On 20/01/2010 21:37, M.-A. Lemburg wrote:
David Malcolm wrote:
I'm thinking of making this downstream change to Fedora's site.py (and
possibly in future RHEL releases) so that the default encoding
automatically picks up the encoding from the locale:

  def setencoding():
      """Set the string encoding used by the Unicode implementation.  The
      default is 'ascii', but if you're willing to experiment, you can
      change this."""
      encoding = "ascii" # Default value set by _PyUnicode_Init()
-    if 0:
+    if 1:
          # Enable to support locale aware default string encodings.
          import locale
          loc = locale.getdefaultlocale()
          if loc[1]:
              encoding = loc[1]
      if 0:
          # Enable to switch off string to Unicode coercion and implicit
          # Unicode to string conversion.
          encoding = "undefined"
      if encoding != "ascii":
          # On Non-Unicode builds this will raise an AttributeError...
          sys.setdefaultencoding(encoding) # Needs Python Unicode build !

I've written up extensive notes on the change and the history of the
issue here:
https://fedoraproject.org/wiki/Features/PythonEncodingUsesSystemLocale

Please let me know if there are any errors on that page!

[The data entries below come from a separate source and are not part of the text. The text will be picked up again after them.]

(** ** The two column sources *)

Lemma lookup_key_cons_ne (k k' : string) (v : json) (d : dict) :
  k <> k' -> lookup_key ((k', v) :: d) k = lookup_key d k.
Proof. intros H. simpl. apply String.eqb_neq in H. by rewrite H. Qed.

(** A column object holding a name alone. *)
Lemma wrapped_column (n : json) :
  ColumnMetadata.from_dict (JObj [("name", n)])
  = if truthy n then Ok (ColumnMetadata.named (strip (py_str n)))
    else Raise (ValueError "Column must have 'name' or 'column_name'").
Proof.
  unfold ColumnMetadata.from_dict, get, get_default, py_or. simpl.
  destruct (truthy n) eqn:E; cbv iota; [rewrite E |]; reflexivity.
Qed.

Lemma wrapped_columns (names : list json) (cols : list ColumnMetadata.t) :
  map_result ColumnMetadata.from_dict (Spec.wrapped names) = Ok cols ->
  cols = map (fun n => ColumnMetadata.named (strip (py_str n))) names
  /\ forallb truthy names = true.
Proof.
  revert cols. induction names as [| n names IH]; intros cols.
  - intros [= <-]. split; reflexivity.
  - unfold Spec.wrapped. cbn [map map_result forallb]. fold (Spec.wrapped names).
    rewrite wrapped_column. destruct (truthy n); cbn [bind andb]; [| discriminate].
    destruct (map_result ColumnMetadata.from_dict (Spec.wrapped names)) as [l | e] eqn:E;
      cbn [bind]; try discriminate.
    intros [= <-]. destruct (IH l eq_refl) as [-> ->]. split; reflexivity.
Qed.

The aim is to avoid strange behavior changes when running a script
within a shell pipeline/cronjob as opposed to at a tty (and to capture
some of the bizarre cornercases, for example, I found the behavior of
the pango/pygtk modules particularly surprising).

I mention it here as a "heads-up" about the change:
   - in case other distributions may want to do the same (or already do
so, though in my very brief survey no-one else seemed to), and
   - in case doing so breaks things in a way I'm not expecting; can
anyone see any flaws in my arguments?
   - in case other people find my notes on the issue useful

Hope this is helpful; can anyone see any potential problems with this
change?
Yes: such a change is unsupported by Python. The code you are
changing should really have been removed many releases ago -
it was originally only intended to serve as basis for experimentation
on choosing the "right" default encoding.

The only supported default encodings in Python are:

  Python 2.x: ASCII
  Python 3.x: UTF-8

Is this true? I thought the default encoding in Python 3 was platform specific (i.e. cp1252 on Windows). That means files written using the default encoding on one platform may not be read correctly on another platform. Slightly off topic for this discussion I realise.

Michael

If you change these, you are on your own and strange things will
start to happen. The default encoding does not only affect
the translation between Python and the outside world, but also
all internal conversions between 8-bit strings and Unicode.

Hacks like what's happening in the pango module (setting the
default encoding to 'utf-8' by reloading the site module in
order to get the sys.setdefaultencoding() API back) are just
downright wrong and will cause serious problems since Unicode
objects cache their default encoded representation.

Please don't enable the use of a locale based default encoding.

If all you want to achieve is getting the encodings of
stdout and stdin correctly setup for pipes, you should
instead change the .encoding attribute of those (only).